The Fifth Circuit declined to consider the district court’s stay ruling. The stay ruling did not amend the district court’s trial findings and as such was not part of that court’s findings of fact and conclusions of law.

Discussion

The Fifth Circuit affirmed the district court’s decision granting father’s petition for return.

The court began its analysis by restating the fundamental principles underlying an Article 13(b) defense: defenses under the Hague Convention are narrow,[4] findings of grave risk are rare,[5] and the party raising the defense must show that return of the child would expose the child to a grave risk of harm, not merely a serious risk.[6] Grave risk is one of two defenses that must be proved by “clear and convincing evidence.”[7] In this case, the Fifth Circuit noted that the district court’s reference to “objective evidence” did not demonstrate that the court’s ruling was “based on a misconception of the underlying legal standard.”[8]

Mother’s first contention was based on the district court’s comments on the lack of “objective evidence” to sustain mother’s abuse allegations. Mother argued that this characterization of the evidence impermissibly heightened the existing legal standard of clear and convincing evidence. While the circuit court agreed that a person asserting an Article 13(b) defense is not required to provide objective evidence in order to prove the defense, the court also found that the district court did not actually require “objective evidence” of abuse. The use of the phrase by the district court was simply part of its factual finding that the evidence mother provided was insufficient to meet her burden to show a grave risk to the child by clear and convincing evidence.

Mother raised an additional ground for appeal: the district court noted in its decision that mother did not provide any evidence that father abused the child in question. Mother argued that case law supported a finding of grave risk to the child in the case of spousal abuse, even without proof of violence directed toward the child itself. The Fifth Circult acknowledged the existence of case law supporting this position, but the court held that there is no bright-line rule that requires a court to find a grave risk whenever it finds evidence of spousal abuse. When considering the case law examples mother provided, the court reasoned that those cases

stand only for the proposition that sustained spousal abuse can, in some instances, create such a risk. Indeed, a bright-line rule that allegations of spousal abuse create grave risk to a child would circumvent the Hague Convention’s principle that “the best interests of the child are well served when decisions regarding custody rights are made in the country of habitual residence.”[9]
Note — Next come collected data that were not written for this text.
(* ===== verification/BspModel.v ===== *)
(** The project model of the BSP client ([ls-bsp]): errors ([errors.rs]), the SemanticDB flags
    ([semanticdb.rs]), the model and its dependency graph ([model.rs]), its loading from a session
    ([loader.rs]) and the discovery of connection files ([discovery.rs]).

    The session is three state-passing requests; the files are functions of paths. A path is its
    string; two [PathBuf]s are equal when their components are. *)

From stdpp Require Import relations.
From Stdlib Require Import Sorting.Sorted.
From S2P Require Import Prelude RustStr IndexModel Uri Locator Targets LspTransport.

Open Scope Z_scope.

(** ** Errors *)

Inductive BspError :=
| NoConnectionFile (workspace_root : list Z)
| InvalidConnectionFile (path detail : list Z)
| LaunchFailed (server detail : list Z)
| RequestTimeout (method : list Z) (timeout_millis : Z)
| RequestFailed (method detail : list Z)
| InvalidResponse (method detail : list Z)
| SessionClosed (method : list Z).

Definition bsp_message (e : BspError) : list Z :=
  match e with
  | NoConnectionFile root => lit "no usable .bsp/*.json connection file under " ++ root
  | InvalidConnectionFile path detail => lit "invalid BSP connection file " ++ path ++ lit ": " ++ detail
  | LaunchFailed server detail => lit "failed to launch BSP server '" ++ server ++ lit "': " ++ detail
  | RequestTimeout method ms => lit "BSP request " ++ method ++ lit " timed out after " ++ show_u ms ++ lit "ms"
  | RequestFailed method detail => lit "BSP request " ++ method ++ lit " failed: " ++ detail
  | InvalidResponse method detail => lit "BSP response for " ++ method ++ lit " is invalid: " ++ detail
  | SessionClosed method => lit "BSP session is closed; cannot send " ++ method
  end.

(** ** Protocol records the model is built from *)

Definition STATUS_OK : Z := 1.
Definition SOURCE_ITEM_DIRECTORY : Z := 2.

Record BuildTarget := mkBuildTarget {
  bt_id : list Z; bt_display_name : option (list Z); bt_language_ids : list (list Z); bt_dependencies : list (list Z);
  bt_data : option Value }.
Record SourceItem := mkSourceItem { src_uri : list Z; src_kind : Z }.
Record SourcesItem := mkSourcesItem { si_target : list Z; si_sources : list SourceItem }.
Record ScalacOptionsItem := mkScalacOptionsItem {
  so_target : list Z; so_options : list (list Z); so_classpath : list (list Z); so_class_directory : list Z }.

(** ** SemanticDB flags *)

Record SemanticdbConfig := mkSemanticdbConfig { sc_semanticdb_root : option (list Z); sc_sourceroot : list Z }.
Definition enabled (c : SemanticdbConfig) : bool := bool_decide (is_Some (sc_semanticdb_root c)).

Definition ENABLE_FLAGS : list (list Z) := [lit "-Xsemanticdb"; lit "-Ysemanticdb"].
Definition TARGET_FLAG : list Z := lit "-semanticdb-target".
Definition SOURCEROOT_FLAG : list Z := lit "-sourceroot".

(** The loop of [last_value], from the option at hand. *)
Fixpoint last_value_from (flag : list Z) (result : option (list Z)) (options : list (list Z)) : option (list Z) :=
  match options with
  | [] => result
  | opt :: rest =>
      match strip_prefix (flag ++ lit ":") opt with
      | Some [] => last_value_from flag result rest
      | Some value => last_value_from flag (Some value) rest
      | None =>
          match rest with
          | next :: rest' => if str_eqb opt flag then last_value_from flag (Some next) rest' else last_value_from flag result rest
          | [] => last_value_from flag result rest
          end
      end
  end.
Definition last_value (options : list (list Z)) (flag : list Z) : option (list Z) := last_value_from flag None options.

(** [lexical_normalize] of this crate: over a vector of components. *)
Definition normal_step (out : list Component) (comp : Component) : list Component :=
  match comp with
  | CurDir => out
  | ParentDir => match List.rev out with Normal _ :: up => List.rev up | _ => out ++ [ParentDir] end
  | other => out ++ [other]
  end.
Definition normalize_path (p : list Component) : list Z := path_str (foldl normal_step [] p).

Definition extract (options : list (list Z)) (class_directory workspace_root : list Z) : SemanticdbConfig :=
  let on := existsb (λ o, existsb (str_eqb o) ENABLE_FLAGS) options in
  let resolve value := normalize_path (path_join (path_components workspace_root) value) in
  mkSemanticdbConfig
    (if on then Some (default class_directory (resolve <$> last_value options TARGET_FLAG)) else None)
    (default workspace_root (resolve <$> last_value options SOURCEROOT_FLAG)).

(** ** The model *)

Record BspTarget := mkBspTarget {
  tg_bsp_id : list Z; tg_display_name : list Z; tg_scala_version : list Z; tg_scalac_options : list (list Z);
  tg_class_directory : list Z; tg_classpath : list (list Z); tg_semanticdb_root : option (list Z);
  tg_sourceroot : option (list Z); tg_sources : list (list Z); tg_direct_deps : list (list Z) }.
Definition indexable (t : BspTarget) : bool := bool_decide (is_Some (tg_semanticdb_root t)).

Record BspProjectModel := mkModel {
  pm_targets : list BspTarget;
  pm_uri_to_target : gmap (list Z) (list Z);
  pm_by_id : gmap (list Z) Z;
  pm_reverse_edges : gmap (list Z) (list (list Z)) }.

(** The ids by position, a later one over an earlier one. *)
Definition index_ids (targets : list BspTarget) : gmap (list Z) Z :=
  foldl (λ m e, <[tg_bsp_id e.2 := e.1]> m) ∅ (zip (seqZ 0 (zlen targets)) targets).

(** The edges to one target's dependencies, each dependency once ([Targets.add_dep]). *)
Definition add_edges (by_id : gmap (list Z) Z) (acc : gmap (list Z) (list (list Z))) (t : BspTarget) : gmap (list Z) (list (list Z)) :=
  (foldl (add_dep by_id (tg_bsp_id t)) (∅, acc) (tg_direct_deps t)).2.

Definition model_new (targets : list BspTarget) (uri_to_target : gmap (list Z) (list Z)) : BspProjectModel :=
  let by_id := index_ids targets in
  mkModel targets uri_to_target by_id (sort_by str_leb <$> foldl (add_edges by_id) ∅ targets).

Section model.
Context (m : BspProjectModel).

Definition target_for (id : list Z) : option BspTarget := i ← pm_by_id m !! id; zget (pm_targets m) i.
Definition target_of_uri (uri : list Z) : option BspTarget := id ← pm_uri_to_target m !! uri; target_for id.
Definition dependencies_of (id : list Z) : list (list Z) :=
  match target_for id with
  | Some t => dedup_by str_eqb (sort_by str_leb (List.filter (λ d, bool_decide (is_Some (pm_by_id m !! d))) (tg_direct_deps t)))
  | None => []
  end.
Definition model_dependents_of (id : list Z) : list (list Z) := default [] (pm_reverse_edges m !! id).

(** The loop is the one of [Targets.closure_loop]; each known target enters the queue once. *)
Definition model_reverse_closure (id : list Z) : option (gset (list Z)) :=
  if negb (bool_decide (is_Some (pm_by_id m !! id))) then Some ∅ else
  closure_loop model_dependents_of (S (length (pm_targets m))) {[id]} [id].

Definition indexable_targets : list BspTarget := List.filter indexable (pm_targets m).
Definition unavailable_targets : list BspTarget := List.filter (λ t, negb (indexable t)) (pm_targets m).
Definition unavailable_errors : list LsError := (λ t, IndexUnavailable (tg_bsp_id t)) <$> unavailable_targets.
End model.

(** ** Loading *)

Definition is_scala3 (version : list Z) : bool := str_eqb version (lit "3") || starts_with (lit "3.") version.
Definition parse_scala_version (data : option Value) : option (list Z) :=
  v ← data; v ← value_get v (lit "scalaVersion"); as_str v.

(** [Path::file_name] *)
Definition path_file_name (path : list Z) : option (list Z) :=
  match List.rev (path_components path) with Normal n :: _ => Some n | _ => None end.
Definition is_scala_file (path : list Z) : bool :=
  match path_file_name path with Some n => ends_with (lit ".scala") n | None => false end.

(** [Path::join] of a file name. *)
Definition join_name (dir name : list Z) : list Z := if str_eqb dir [] || ends_with (lit "/") dir then dir ++ name else dir ++ lit "/" ++ name.

(** [collect_scala_files] of a directory that is readable. *)
Fixpoint collect_scala_files (dir : list Z) (node : FsNode) : list (list Z) :=
  match node with
  | FsDir entries =>
      (fix collect (entries : list (list Z * FsNode)) : list (list Z) :=
         match entries with
         | [] => []
         | (name, n) :: entries =>
             let path := join_name dir name in
             match n with
             | FsDir _ => collect_scala_files path n
             | FsFile => if is_scala_file path then [path] else []
             | FsOther => []
             end ++ collect entries
         end) entries
  | _ => []
  end.

Definition path_eqb (a b : list Z) : bool := bool_decide (path_components a = path_components b).

Section loader.
(** The [Display] of the [FromUtf8Error] of a URI, the directories, and the requests of a session. *)
Context (utf8_error : list Z → list Z) (dir_tree : list Z → option FsNode).
Context {W : Type} (workspace_build_targets : W → result BspError (list BuildTarget) * W).
Context (build_target_sources : list (list Z) → W → result BspError (list SourcesItem) * W).
Context (build_target_scalac_options : list (list Z) → W → result BspError (list ScalacOptionsItem) * W).

(** The message of an error of [uri_to_path]. *)
Definition uri_message (uri : list Z) (e : UriError) : list Z :=
  let rest := default [] (strip_prefix (lit "file:") uri) in
  let path_part := default rest (strip_prefix (lit "//") rest) in
  match e with
  | NotFileUri => lit "not a file uri: " ++ uri
  | NonEmptyAuthority => lit "file uri has a non-empty authority: " ++ uri
  | NoPath => lit "file uri has no path: " ++ uri
  | TruncatedEscape => lit "truncated percent-escape in " ++ path_part
  | BadEscape => lit "bad percent-escape in " ++ path_part
  | BadUtf8 => lit "bad utf8 in uri " ++ uri ++ lit ": " ++ utf8_error uri
  end.

(** [uri_to_path] with the error of a response. *)
Definition response_path (method uri : list Z) : result BspError (list Z) :=
  match uri_to_path uri with
  | Ok path => Ok path
  | Err e => Err (InvalidResponse method (lit "bad file uri '" ++ uri ++ lit "': " ++ uri_message uri e))
  end.

Fixpoint expand_items (items : list SourceItem) : result BspError (list (list Z)) :=
  match items with
  | [] => Ok []
  | item :: items =>
      path ← response_path (lit "buildTarget/sources") (src_uri item);
      let found :=
        if src_kind item =? SOURCE_ITEM_DIRECTORY
        then match dir_tree path with Some node => collect_scala_files path node | None => [] end
        else if is_scala_file path then [path] else [] in
      more ← expand_items items;
      Ok (found ++ more)
  end.
Definition expand_sources (items : list SourceItem) : result BspError (list (list Z)) :=
  out ← expand_items items; Ok (dedup_by path_eqb (sort_by str_leb out)).

(** The Scala 3 targets with their versions, by id. *)
Definition scala3_target (t : BuildTarget) : option (BuildTarget * list Z) :=
  if existsb (str_eqb (lit "scala")) (bt_language_ids t) then
    v ← parse_scala_version (bt_data t); if is_scala3 v then Some (t, v) else None
  else None.
Definition scala3_targets (ts : list BuildTarget) : list (BuildTarget * list Z) :=
  sort_by (λ a b, str_leb (bt_id a.1) (bt_id b.1)) (omap scala3_target ts).

Definition by_target {A : Type} (key : A → list Z) (items : list A) : gmap (list Z) A :=
  foldl (λ m item, <[key item := item]> m) ∅ items.

Definition scalac_options : list Z := lit "buildTarget/scalacOptions".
[1]. This case ultimately applied only to one of the two children because the other child “aged out” (that is, the child turned sixteen during the pendency of the Hague Convention proceedings). The asylum petition was pending at the time of the decision in this case.
[2]. Soto v. Contreras, 880 F.3d 706, 709 (5th Cir. 2018) (quoting Soto v. Contreras, 2016 U.S. Dist. LEXIS 192540, at *4–5 (N.D. Tex. Oct. 18, 2016) (emphasis added)).
[3]. Soto v. Contreras, 2016 U.S. Dist. LEXIS 192541, at *3 (N.D. Tex. Oct. 25, 2016).
[4]. Soto, 880 F.3d at 709­­–10 (citing Tavarez v. Jarrett, 252 F. Supp. 3d 629, 640 (S.D. Tex. 2017) (citing England v. England, 234 F.3d 268, 271 (5th Cir. 2000))).
[5]. Id. at 710 (citing Delgado v. Osuna, 2015 WL 5095231, at *13 (E.D. Tex. 28 Aug. 2015), aff’d, 837 F.3d 571 (5th Cir. 2016)).
[6]. Id. (citing Hague International Child Abduction Convention; Text and Legal Analysis, 51 FR 10494–01 (Mar. 1986)).
[7]. 22 U.S.C.S. § 9003(e)(2)(A).
[8]. Soto v. Contreras, 880 F.3d 706, 711 (5th Cir. 2018) (citing Pavlides v. Galveston Yacht Basin, Inc., 727 F.2d 330, 339 n.16 (5th Cir. 1984)).
[9]. Id. at 713 (citations omitted).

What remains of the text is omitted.